▶ _What is expected_
Search the material below for the string "intros". Return every line that holds it.

┌─ The data

Lemma decode_bytes_ok e : ∀ o, bytes_ok e → decode_bytes e = Some o → bytes_ok o.
Proof.
  induction e as [e IH] using (induction_ltof1 _ (@length Z)); unfold ltof in IH. intros o He H.
  destruct e as [|b e]; [by injection H as <-|]. apply Forall_cons in He as [Hb He]. cbn in H.
  destruct (b =? 37).
  - destruct e as [|h [|l e]]; [done|done|]. apply bind_Some in H as (hi & _ & H).
    apply bind_Some in H as (lo & _ & H). apply bind_Some in H as (o' & Eo & H). injection H as <-.
    apply Forall_cons in He as [_ He]. apply Forall_cons in He as [_ He].
    constructor; [apply as_u8_byte|]. eapply IH; [|exact He|exact Eo]. cbn. lia.
  - apply bind_Some in H as (o' & Eo & H). injection H as <-. constructor; [done|].
    eapply IH; [|exact He|exact Eo]. cbn. lia.
Qed.

(** The source of a stored name is a string that its escape gives back. *)
Lemma cow_source v b s : text_ok v → git_name_cow v = (b, s) →
  bytes_ok s ∧ decode_name (encode_name s) = Some s ∧ v = (if b then native_git_name s else s).
Proof.
  intros [Hb Hu] E. pose proof (git_name_cow_spec _ _ _ E) as H. destruct b.
  - destruct H as [<- Hd]. split; [|done]. unfold git_name_cow in E.
    destruct (strip_prefix GIT_PREFIX (native_git_name s) ≫= decode_name) as [n|] eqn:En; [|done].
    case_bool_decide; [|done]. injection E as ->.
    apply bind_Some in En as (e & Ee & En). apply strip_prefix_Some in Ee. rewrite Ee in Hb.
    apply Forall_app in Hb as [_ Hb]. unfold decode_name in En.
    apply bind_Some in En as (q & Eq & En). apply strip_prefix_Some in Eq as ->.
    apply Forall_app in Hb as [_ Hb]. apply bind_Some in En as (o & Eo & En).
    destruct (is_utf8 o); [|done]. case_bool_decide; [|done]. injection En as ->.
    by eapply decode_bytes_ok.
  - subst s. split; [done|]. split; [by apply decode_encode|done].
Qed.

(** ** Storage paths *)

Lemma collect_parts_chunks cs acc :
  collect_parts (map (λ c, N_PREFIX ++ c) cs ++ [ENTRY_PART]) acc = Some (acc ++ concat cs).
Proof.
  revert acc. induction cs as [|c cs IH]; intros acc; [by rewrite app_nil_r|].
  assert (∃ p ps, map (λ c, N_PREFIX ++ c) cs ++ [ENTRY_PART] = p :: ps) as (p & ps & E)
    by (destruct cs; cbn; eauto).
  change (collect_parts ((N_PREFIX ++ c) :: (map (λ c, N_PREFIX ++ c) cs ++ [ENTRY_PART])) acc
    = Some (acc ++ concat (c :: cs))).
  specialize (IH (acc ++ c)). rewrite E in IH |- *.
  change ((chunk ← strip_prefix N_PREFIX (N_PREFIX ++ c); collect_parts (p :: ps) (acc ++ chunk))
    = Some (acc ++ concat (c :: cs))).
  rewrite strip_prefix_app. cbn [mbind option_bind]. rewrite IH. cbn [concat]. by rewrite app_assoc.
Qed.

Lemma drop2_encode s : drop 2 (encode_name s) = concat (map encode_byte s).
Proof. done. Qed.

(** The shape of the path of a short name *)
Lemma plain_shape v b s : git_name_cow v = (b, s) →
  ∃ cs, concat cs = concat (map encode_byte s) ∧
    plain_name_path v = (if b then [GIT_PART] else []) ++ map (λ c, N_PREFIX ++ c) cs ++ [ENTRY_PART].
Proof.
  intros E. unfold plain_name_path. rewrite E. eexists. split; [|done].
  rewrite drop2_encode. apply concat_chunks. lia.
Qed.

Lemma lower_part c : map ascii_lower (N_PREFIX ++ c) = N_PREFIX ++ map ascii_lower c.
Proof. by rewrite map_app. Qed.

Definition fold_path (p : list (list Z)) : list (list Z) := map (map ascii_lower) p.

Lemma fold_plain (b : bool) cs :
  fold_path ((if b then [GIT_PART] else []) ++ map (λ c, N_PREFIX ++ c) cs ++ [ENTRY_PART])
  = (if b then [GIT_PART] else []) ++ map (λ c, N_PREFIX ++ c) (map (map ascii_lower) cs) ++ [ENTRY_PART].
Proof.
  unfold fold_path. rewrite !map_app. f_equal; [by destruct b|]. f_equal.
  rewrite !map_map. apply map_ext. intros c. by rewrite lower_part.
Qed.

Lemma plain_parts_inj (b b' : bool) cs cs' :
  (if b then [GIT_PART] else []) ++ map (λ c, N_PREFIX ++ c) cs ++ [ENTRY_PART]
  = (if b' then [GIT_PART] else []) ++ map (λ c, N_PREFIX ++ c) cs' ++ [ENTRY_PART] →
  b = b' ∧ cs = cs'.
Proof.
  intros H. assert (b = b') as <-.
  { destruct b, b'; [done| | |done]; exfalso; [destruct cs'|destruct cs]; done. }
  split; [done|]. apply app_inv_head, app_inj_tail in H as [H _].
  revert cs' H. induction cs as [|c cs IH]; intros [|c' cs'] H; try done.
  cbn [map] in H. injection H as Hc H. f_equal; [done|by apply IH].
Qed.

└─

▶ _Expected answer_
  induction e as [e IH] using (induction_ltof1 _ (@length Z)); unfold ltof in IH. intros o He H.
  intros [Hb Hu] E. pose proof (git_name_cow_spec _ _ _ E) as H. destruct b.
  revert acc. induction cs as [|c cs IH]; intros acc; [by rewrite app_nil_r|].
  intros E. unfold plain_name_path. rewrite E. eexists. split; [|done].
  rewrite !map_map. apply map_ext. intros c. by rewrite lower_part.
  intros H. assert (b = b') as <-.
  revert cs' H. induction cs as [|c cs IH]; intros [|c' cs'] H; try done.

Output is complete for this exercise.